**Listed entries**

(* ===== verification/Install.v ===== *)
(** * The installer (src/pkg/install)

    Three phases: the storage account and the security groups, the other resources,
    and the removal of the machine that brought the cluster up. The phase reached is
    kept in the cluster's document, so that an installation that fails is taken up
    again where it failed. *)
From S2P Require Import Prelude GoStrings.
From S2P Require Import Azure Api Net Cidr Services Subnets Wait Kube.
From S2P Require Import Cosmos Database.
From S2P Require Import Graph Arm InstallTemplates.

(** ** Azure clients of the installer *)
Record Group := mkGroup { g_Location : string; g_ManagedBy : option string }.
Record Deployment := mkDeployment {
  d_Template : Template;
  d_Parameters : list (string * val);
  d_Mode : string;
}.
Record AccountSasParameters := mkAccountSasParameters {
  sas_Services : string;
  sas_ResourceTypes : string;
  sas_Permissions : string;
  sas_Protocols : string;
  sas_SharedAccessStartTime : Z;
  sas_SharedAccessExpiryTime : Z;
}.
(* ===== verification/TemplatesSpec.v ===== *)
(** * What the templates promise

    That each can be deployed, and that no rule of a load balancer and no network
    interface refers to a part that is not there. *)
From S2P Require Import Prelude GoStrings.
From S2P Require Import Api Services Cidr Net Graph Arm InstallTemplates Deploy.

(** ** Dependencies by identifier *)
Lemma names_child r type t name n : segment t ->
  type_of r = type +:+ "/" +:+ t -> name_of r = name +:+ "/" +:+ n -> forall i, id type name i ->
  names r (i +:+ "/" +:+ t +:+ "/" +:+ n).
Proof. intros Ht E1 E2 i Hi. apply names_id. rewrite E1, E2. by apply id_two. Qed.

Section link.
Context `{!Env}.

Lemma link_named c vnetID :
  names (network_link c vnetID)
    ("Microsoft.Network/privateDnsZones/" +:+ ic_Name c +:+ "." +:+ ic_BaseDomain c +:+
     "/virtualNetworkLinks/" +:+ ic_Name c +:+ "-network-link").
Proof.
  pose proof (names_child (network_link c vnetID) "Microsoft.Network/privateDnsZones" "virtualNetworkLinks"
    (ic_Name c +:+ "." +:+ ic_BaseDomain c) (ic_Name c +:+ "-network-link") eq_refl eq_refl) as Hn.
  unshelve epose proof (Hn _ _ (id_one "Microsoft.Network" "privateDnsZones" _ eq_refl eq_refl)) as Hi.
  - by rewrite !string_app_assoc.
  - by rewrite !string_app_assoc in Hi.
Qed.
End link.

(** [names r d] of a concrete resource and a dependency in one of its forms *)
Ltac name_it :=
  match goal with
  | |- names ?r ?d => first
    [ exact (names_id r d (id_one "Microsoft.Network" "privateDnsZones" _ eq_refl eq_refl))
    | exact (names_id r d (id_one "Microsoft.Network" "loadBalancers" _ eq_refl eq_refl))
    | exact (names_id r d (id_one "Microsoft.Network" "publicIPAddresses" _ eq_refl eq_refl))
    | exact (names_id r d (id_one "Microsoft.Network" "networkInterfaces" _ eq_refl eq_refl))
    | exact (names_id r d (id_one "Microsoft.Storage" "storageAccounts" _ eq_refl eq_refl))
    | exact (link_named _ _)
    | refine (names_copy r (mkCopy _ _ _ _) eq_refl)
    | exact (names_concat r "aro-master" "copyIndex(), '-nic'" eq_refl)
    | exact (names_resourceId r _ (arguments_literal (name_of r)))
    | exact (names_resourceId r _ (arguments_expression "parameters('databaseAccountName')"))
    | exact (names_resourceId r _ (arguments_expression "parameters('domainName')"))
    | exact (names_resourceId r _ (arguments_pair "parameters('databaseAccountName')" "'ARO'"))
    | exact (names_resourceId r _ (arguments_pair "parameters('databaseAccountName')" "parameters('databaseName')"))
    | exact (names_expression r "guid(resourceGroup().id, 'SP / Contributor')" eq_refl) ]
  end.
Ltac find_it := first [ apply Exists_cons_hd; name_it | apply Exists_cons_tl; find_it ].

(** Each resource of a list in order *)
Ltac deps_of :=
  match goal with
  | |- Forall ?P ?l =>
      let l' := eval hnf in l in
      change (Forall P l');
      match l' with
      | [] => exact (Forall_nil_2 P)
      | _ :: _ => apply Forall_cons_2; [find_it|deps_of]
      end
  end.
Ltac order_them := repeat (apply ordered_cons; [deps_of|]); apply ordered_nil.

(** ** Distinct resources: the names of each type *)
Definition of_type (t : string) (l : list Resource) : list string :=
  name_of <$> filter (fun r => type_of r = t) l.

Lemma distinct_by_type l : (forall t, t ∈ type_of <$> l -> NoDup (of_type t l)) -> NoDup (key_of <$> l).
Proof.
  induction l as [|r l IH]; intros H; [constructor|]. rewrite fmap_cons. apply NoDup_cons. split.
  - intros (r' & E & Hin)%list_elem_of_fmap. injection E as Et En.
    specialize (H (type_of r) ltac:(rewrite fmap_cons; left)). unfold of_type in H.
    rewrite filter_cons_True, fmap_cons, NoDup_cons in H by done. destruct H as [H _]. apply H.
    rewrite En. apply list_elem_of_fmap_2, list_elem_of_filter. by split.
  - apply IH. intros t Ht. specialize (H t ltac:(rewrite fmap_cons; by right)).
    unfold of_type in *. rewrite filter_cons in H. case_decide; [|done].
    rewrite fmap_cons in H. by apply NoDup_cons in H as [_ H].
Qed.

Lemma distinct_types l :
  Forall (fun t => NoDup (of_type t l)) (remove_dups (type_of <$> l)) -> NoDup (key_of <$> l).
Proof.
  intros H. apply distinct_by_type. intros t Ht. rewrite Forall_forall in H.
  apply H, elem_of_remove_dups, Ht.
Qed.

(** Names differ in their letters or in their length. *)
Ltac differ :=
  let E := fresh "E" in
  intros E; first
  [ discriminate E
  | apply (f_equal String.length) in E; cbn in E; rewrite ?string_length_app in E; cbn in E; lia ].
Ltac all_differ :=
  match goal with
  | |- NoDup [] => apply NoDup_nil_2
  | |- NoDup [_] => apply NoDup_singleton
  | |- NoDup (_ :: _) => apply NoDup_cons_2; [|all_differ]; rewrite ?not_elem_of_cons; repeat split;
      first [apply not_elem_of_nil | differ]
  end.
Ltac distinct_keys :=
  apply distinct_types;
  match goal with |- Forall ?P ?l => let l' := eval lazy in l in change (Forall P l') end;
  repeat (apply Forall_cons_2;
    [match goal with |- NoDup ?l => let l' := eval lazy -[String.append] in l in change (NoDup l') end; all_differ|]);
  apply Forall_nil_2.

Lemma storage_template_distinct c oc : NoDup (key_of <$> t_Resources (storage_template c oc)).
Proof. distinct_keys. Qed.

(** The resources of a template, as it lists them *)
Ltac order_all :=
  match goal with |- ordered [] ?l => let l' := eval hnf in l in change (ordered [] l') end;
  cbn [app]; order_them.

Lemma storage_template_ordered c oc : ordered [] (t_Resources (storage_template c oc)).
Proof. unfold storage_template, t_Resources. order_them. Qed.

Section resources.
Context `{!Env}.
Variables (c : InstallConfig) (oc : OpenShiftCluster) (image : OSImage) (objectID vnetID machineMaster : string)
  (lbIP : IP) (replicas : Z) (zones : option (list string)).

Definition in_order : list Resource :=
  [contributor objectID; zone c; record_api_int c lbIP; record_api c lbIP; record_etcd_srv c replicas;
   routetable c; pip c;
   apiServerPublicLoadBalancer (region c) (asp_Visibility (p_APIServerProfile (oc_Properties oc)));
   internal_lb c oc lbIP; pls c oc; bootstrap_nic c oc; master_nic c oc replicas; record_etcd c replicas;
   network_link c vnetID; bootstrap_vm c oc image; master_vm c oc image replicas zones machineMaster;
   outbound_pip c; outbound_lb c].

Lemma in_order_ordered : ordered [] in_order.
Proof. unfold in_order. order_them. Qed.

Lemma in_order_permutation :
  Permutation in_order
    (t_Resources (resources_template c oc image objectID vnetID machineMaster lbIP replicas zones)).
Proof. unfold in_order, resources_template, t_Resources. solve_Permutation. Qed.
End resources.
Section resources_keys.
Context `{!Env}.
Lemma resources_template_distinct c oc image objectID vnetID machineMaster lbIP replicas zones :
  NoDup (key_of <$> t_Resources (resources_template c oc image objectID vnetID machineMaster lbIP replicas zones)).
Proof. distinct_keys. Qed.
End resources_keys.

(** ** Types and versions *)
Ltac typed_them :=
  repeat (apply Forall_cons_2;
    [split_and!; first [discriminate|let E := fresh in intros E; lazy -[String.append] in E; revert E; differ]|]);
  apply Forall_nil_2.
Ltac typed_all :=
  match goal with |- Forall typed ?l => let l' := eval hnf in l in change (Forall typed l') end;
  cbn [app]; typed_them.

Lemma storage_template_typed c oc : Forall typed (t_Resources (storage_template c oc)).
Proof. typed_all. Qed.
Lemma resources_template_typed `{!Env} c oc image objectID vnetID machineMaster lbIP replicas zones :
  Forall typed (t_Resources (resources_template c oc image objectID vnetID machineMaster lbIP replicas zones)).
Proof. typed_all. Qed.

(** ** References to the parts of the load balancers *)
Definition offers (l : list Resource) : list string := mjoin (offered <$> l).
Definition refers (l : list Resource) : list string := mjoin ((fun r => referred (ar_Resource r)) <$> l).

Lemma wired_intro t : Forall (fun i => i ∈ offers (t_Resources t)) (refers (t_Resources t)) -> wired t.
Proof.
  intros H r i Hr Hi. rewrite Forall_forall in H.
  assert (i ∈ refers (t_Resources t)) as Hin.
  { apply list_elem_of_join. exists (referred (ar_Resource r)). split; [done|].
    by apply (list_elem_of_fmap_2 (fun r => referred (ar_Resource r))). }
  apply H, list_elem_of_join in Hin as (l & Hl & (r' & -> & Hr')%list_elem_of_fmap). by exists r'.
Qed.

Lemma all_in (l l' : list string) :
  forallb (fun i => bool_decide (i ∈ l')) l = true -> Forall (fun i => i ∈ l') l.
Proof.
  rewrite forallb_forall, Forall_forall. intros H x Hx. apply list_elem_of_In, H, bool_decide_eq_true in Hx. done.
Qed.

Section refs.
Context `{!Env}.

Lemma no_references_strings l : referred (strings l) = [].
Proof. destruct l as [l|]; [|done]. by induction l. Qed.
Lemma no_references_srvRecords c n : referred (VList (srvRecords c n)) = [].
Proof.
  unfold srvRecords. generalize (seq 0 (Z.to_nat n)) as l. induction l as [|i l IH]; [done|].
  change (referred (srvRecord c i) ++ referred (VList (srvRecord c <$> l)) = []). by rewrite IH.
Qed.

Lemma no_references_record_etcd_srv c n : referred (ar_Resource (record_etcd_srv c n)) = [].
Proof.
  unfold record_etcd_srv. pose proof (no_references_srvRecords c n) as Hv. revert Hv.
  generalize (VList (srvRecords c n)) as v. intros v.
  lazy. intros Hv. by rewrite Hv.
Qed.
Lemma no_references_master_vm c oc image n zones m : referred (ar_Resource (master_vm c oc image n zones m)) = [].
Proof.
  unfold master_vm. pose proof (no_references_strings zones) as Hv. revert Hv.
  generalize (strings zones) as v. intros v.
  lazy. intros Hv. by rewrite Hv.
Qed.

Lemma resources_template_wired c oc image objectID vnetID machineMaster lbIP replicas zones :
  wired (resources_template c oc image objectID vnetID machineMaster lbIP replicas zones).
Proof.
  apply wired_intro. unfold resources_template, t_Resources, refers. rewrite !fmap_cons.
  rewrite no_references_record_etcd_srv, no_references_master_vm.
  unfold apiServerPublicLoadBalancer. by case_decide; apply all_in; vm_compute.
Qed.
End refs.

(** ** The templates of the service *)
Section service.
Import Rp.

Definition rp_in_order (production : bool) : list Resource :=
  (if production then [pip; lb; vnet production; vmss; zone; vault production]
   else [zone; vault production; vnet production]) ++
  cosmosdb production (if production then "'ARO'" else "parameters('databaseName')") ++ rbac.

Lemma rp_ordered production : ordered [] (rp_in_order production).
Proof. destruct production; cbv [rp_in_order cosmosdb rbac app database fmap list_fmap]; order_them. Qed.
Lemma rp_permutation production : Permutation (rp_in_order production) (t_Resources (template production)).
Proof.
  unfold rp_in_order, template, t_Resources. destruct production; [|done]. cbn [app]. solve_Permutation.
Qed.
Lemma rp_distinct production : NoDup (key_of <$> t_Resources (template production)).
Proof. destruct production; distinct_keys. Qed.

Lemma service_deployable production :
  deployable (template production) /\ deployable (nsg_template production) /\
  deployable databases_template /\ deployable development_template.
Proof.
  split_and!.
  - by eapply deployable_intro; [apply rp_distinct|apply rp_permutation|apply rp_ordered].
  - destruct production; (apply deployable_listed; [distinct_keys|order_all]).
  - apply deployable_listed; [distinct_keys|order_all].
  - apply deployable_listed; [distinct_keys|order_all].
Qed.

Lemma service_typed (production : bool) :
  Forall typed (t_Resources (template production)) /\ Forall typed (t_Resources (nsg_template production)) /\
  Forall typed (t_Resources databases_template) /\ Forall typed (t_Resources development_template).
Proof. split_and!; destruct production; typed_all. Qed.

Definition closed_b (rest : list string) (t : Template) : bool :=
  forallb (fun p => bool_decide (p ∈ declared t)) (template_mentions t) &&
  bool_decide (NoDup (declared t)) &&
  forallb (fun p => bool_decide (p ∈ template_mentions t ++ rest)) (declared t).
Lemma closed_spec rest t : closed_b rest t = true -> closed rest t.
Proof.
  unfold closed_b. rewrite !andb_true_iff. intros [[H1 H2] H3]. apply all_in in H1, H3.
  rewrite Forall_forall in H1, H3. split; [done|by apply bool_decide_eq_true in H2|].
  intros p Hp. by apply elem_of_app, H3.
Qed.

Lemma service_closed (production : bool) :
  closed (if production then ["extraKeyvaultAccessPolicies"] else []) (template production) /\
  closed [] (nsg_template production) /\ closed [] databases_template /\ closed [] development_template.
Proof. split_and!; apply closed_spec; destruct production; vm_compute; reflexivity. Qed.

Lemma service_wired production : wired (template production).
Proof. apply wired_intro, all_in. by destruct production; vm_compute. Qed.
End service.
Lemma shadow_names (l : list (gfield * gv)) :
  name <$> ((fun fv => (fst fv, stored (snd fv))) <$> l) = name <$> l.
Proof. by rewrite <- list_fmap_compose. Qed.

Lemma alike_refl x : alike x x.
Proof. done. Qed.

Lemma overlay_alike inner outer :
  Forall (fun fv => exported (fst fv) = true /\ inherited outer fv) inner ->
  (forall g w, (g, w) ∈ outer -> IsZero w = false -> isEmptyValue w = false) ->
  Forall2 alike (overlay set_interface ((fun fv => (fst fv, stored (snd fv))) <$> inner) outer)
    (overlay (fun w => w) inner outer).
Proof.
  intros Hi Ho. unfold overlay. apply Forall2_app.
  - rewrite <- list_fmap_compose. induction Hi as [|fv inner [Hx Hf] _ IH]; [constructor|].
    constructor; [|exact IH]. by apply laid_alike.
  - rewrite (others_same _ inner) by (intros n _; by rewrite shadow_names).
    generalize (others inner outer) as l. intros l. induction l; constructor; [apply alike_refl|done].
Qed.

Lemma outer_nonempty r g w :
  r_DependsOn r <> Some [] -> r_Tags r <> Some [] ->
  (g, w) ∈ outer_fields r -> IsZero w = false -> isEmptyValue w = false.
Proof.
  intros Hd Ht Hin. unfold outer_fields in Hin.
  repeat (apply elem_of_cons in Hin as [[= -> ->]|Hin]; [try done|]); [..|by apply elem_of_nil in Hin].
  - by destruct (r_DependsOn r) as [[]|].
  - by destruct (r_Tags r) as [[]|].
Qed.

**Prompt**
Every line from the data above that contains "isEmptyValue" must appear in the answer.

**Solved exercise**
  (forall g w, (g, w) ∈ outer -> IsZero w = false -> isEmptyValue w = false) ->
  (g, w) ∈ outer_fields r -> IsZero w = false -> isEmptyValue w = false.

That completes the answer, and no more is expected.